Top of Dataset records

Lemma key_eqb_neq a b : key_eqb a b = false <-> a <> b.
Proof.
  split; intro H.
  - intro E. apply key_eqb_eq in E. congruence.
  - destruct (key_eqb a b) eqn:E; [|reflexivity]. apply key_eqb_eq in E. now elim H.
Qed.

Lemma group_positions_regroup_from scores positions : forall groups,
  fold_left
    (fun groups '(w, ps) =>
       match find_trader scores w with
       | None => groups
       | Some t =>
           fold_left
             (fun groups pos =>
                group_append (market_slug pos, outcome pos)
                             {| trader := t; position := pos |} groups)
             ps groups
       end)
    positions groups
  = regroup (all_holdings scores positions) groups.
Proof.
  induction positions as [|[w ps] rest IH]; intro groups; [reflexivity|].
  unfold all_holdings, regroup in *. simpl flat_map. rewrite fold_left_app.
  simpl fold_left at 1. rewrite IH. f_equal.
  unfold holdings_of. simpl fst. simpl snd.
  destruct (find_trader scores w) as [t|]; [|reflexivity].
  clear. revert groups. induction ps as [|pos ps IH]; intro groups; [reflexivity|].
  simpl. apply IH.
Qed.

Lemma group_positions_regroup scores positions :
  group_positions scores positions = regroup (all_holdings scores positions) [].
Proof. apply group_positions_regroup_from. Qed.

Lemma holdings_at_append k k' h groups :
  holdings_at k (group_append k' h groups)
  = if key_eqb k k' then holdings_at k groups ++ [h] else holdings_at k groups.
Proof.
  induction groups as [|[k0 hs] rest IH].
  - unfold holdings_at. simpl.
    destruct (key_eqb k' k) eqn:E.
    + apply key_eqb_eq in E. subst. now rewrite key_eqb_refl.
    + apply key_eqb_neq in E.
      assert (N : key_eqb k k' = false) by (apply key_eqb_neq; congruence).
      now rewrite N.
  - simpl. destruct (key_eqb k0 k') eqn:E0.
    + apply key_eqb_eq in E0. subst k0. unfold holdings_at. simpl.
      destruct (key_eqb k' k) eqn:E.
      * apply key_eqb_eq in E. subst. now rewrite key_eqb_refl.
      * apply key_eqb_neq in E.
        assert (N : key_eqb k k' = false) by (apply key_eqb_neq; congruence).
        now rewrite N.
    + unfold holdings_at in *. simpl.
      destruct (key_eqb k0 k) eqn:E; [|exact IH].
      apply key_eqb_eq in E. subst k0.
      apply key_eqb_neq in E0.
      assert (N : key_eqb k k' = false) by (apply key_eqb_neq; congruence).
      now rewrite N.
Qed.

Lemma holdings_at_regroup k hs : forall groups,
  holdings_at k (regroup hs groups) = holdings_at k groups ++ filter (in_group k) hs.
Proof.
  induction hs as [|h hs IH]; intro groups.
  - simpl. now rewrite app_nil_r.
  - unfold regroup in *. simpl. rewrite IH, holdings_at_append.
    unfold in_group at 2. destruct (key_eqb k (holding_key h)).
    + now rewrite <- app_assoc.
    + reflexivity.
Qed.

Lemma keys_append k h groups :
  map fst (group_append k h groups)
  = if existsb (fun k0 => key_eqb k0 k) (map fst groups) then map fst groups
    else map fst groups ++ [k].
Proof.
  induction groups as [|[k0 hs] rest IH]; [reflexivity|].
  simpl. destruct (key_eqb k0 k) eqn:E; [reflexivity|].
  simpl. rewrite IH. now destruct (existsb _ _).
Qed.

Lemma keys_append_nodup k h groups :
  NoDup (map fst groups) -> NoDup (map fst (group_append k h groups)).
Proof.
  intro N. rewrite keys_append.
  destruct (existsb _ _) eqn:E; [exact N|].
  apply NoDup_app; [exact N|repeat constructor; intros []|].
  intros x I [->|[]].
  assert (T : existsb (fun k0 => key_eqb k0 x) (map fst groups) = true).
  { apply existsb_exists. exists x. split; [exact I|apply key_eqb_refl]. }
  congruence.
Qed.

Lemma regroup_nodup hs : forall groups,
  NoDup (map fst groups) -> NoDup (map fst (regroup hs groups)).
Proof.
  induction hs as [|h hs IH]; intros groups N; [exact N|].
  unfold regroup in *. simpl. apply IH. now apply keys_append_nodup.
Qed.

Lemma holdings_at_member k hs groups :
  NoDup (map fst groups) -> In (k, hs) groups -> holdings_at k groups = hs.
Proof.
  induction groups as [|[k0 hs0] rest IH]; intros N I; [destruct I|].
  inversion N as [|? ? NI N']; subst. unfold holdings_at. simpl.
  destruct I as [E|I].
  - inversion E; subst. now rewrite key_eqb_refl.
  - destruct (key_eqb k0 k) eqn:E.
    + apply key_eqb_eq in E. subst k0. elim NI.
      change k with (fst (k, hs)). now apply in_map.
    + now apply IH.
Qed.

Bottom of Dataset records
Top of Dataset records

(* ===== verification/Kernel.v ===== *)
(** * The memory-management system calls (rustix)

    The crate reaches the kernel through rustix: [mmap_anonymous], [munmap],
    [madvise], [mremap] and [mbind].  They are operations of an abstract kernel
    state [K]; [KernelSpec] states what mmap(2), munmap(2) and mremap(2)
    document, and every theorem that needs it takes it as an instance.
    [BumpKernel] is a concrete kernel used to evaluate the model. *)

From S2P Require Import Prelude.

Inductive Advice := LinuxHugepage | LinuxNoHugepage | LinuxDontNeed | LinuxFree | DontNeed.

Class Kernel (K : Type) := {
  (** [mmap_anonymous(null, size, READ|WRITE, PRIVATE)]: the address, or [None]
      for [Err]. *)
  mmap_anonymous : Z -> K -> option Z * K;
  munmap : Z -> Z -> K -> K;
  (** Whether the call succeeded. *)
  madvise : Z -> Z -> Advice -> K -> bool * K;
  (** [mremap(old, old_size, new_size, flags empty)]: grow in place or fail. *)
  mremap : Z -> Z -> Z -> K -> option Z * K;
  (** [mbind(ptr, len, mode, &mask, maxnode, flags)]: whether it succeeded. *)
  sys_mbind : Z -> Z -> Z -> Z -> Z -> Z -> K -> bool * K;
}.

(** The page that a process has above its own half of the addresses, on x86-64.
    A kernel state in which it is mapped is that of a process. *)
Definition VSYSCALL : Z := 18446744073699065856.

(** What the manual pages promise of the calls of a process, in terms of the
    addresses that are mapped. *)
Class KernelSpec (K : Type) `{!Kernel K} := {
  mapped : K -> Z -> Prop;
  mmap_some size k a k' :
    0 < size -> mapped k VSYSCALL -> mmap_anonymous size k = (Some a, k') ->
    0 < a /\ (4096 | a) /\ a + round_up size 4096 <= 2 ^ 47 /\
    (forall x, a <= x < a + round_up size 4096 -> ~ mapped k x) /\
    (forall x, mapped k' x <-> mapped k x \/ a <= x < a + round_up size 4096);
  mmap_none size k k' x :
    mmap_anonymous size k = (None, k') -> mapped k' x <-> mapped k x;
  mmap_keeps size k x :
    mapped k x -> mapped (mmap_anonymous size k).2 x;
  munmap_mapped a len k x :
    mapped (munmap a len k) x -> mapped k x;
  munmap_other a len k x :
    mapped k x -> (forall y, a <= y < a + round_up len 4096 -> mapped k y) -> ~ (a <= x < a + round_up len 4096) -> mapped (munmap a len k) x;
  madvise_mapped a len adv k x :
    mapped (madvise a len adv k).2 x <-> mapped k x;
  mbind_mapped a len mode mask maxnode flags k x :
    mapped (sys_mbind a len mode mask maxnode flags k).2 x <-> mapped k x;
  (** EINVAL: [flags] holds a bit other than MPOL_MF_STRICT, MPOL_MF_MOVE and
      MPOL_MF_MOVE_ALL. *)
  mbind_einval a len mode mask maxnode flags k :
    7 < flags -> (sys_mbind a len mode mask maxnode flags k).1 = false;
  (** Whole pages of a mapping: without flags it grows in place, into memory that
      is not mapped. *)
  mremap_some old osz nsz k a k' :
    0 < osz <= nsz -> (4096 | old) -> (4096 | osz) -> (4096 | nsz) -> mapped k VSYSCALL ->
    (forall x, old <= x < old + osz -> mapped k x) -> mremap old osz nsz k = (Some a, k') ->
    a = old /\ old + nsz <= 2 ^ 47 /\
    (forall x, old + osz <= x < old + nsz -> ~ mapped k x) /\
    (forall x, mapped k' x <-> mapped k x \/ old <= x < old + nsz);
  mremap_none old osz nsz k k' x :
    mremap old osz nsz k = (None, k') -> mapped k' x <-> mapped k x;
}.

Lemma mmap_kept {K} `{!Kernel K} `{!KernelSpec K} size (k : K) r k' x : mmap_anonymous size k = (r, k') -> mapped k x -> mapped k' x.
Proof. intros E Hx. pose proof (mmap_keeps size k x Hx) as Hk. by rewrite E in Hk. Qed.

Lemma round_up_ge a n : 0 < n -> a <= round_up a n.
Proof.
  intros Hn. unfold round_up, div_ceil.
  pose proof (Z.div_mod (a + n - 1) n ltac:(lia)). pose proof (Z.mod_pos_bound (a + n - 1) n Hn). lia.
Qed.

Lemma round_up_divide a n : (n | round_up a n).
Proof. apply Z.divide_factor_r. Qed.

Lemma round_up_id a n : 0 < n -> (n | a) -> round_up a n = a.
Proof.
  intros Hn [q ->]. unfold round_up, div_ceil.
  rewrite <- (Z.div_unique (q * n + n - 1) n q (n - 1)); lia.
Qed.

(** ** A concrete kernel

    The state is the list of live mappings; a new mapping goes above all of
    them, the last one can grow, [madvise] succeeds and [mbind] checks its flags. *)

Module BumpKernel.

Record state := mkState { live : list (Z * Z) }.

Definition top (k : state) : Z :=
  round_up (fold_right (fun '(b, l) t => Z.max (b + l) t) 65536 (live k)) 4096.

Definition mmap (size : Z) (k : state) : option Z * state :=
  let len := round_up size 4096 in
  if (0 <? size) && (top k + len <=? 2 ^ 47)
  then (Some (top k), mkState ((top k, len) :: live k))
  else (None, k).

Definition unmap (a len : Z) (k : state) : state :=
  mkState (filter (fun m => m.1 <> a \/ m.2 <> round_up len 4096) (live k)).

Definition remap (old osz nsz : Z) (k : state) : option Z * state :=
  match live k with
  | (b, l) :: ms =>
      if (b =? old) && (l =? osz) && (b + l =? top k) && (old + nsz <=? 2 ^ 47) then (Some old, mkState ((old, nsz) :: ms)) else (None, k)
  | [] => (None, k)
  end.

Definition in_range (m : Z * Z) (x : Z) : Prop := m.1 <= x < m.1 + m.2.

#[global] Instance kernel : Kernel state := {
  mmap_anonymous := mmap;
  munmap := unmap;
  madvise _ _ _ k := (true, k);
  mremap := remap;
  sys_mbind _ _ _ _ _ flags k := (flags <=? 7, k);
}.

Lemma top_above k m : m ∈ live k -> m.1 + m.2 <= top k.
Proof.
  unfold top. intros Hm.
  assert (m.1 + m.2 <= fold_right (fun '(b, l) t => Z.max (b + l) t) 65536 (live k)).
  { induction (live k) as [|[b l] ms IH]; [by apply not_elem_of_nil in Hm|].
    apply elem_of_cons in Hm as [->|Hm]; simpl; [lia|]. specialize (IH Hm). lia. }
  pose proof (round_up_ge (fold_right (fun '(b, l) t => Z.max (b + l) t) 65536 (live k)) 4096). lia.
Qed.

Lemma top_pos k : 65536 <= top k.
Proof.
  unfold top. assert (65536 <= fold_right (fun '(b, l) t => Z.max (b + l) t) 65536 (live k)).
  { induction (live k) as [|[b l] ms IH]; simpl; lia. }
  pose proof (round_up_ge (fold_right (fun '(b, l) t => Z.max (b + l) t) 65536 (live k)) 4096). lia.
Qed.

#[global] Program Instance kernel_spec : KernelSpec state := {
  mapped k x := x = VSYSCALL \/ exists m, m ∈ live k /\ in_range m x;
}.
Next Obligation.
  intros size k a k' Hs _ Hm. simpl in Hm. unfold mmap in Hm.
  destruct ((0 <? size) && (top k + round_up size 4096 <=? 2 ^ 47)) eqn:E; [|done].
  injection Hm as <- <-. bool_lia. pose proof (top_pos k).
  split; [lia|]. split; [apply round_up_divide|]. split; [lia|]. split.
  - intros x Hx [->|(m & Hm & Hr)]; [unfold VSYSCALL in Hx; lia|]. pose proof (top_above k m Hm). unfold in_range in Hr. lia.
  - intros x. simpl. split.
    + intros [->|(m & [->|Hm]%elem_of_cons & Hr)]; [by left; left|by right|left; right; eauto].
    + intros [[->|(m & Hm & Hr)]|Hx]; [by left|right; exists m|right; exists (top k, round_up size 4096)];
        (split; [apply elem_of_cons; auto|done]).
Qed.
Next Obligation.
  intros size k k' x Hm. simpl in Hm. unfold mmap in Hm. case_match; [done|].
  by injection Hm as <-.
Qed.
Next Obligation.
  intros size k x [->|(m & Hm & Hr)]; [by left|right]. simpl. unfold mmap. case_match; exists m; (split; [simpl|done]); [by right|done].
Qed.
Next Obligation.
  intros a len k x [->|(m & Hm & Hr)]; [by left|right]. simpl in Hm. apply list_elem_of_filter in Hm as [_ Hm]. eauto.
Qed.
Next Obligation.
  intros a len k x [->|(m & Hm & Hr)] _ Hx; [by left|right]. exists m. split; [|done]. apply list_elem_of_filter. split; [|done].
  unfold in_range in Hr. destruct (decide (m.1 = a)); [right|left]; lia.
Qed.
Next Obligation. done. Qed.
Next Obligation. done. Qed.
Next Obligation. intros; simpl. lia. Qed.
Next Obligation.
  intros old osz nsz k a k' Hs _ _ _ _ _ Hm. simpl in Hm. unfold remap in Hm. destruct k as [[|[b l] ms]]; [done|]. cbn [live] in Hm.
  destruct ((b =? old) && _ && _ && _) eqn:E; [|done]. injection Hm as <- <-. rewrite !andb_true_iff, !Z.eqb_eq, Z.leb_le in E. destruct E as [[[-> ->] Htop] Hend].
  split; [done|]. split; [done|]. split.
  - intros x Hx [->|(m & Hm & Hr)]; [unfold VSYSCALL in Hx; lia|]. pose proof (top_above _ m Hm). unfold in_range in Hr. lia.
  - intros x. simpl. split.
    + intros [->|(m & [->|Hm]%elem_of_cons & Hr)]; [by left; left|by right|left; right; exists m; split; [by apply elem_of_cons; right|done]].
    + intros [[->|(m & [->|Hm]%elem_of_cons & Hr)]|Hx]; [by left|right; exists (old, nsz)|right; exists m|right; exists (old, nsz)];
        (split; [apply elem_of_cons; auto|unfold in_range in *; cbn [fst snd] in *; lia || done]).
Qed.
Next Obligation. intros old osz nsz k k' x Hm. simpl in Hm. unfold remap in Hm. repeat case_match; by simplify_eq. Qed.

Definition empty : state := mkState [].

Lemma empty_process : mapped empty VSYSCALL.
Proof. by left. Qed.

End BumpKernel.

Bottom of Dataset records

# Description of the task:
Everything in the material above from the line that has "Lemma key_eqb_neq a" through the line that has "Lemma group_positions_regroup scores" must be duplicated exactly, with no other lines given.

# Response for this exercise:
Lemma key_eqb_neq a b : key_eqb a b = false <-> a <> b.
Proof.
  split; intro H.
  - intro E. apply key_eqb_eq in E. congruence.
  - destruct (key_eqb a b) eqn:E; [|reflexivity]. apply key_eqb_eq in E. now elim H.
Qed.

Lemma group_positions_regroup_from scores positions : forall groups,
  fold_left
    (fun groups '(w, ps) =>
       match find_trader scores w with
       | None => groups
       | Some t =>
           fold_left
             (fun groups pos =>
                group_append (market_slug pos, outcome pos)
                             {| trader := t; position := pos |} groups)
             ps groups
       end)
    positions groups
  = regroup (all_holdings scores positions) groups.
Proof.
  induction positions as [|[w ps] rest IH]; intro groups; [reflexivity|].
  unfold all_holdings, regroup in *. simpl flat_map. rewrite fold_left_app.
  simpl fold_left at 1. rewrite IH. f_equal.
  unfold holdings_of. simpl fst. simpl snd.
  destruct (find_trader scores w) as [t|]; [|reflexivity].
  clear. revert groups. induction ps as [|pos ps IH]; intro groups; [reflexivity|].
  simpl. apply IH.
Qed.

Lemma group_positions_regroup scores positions :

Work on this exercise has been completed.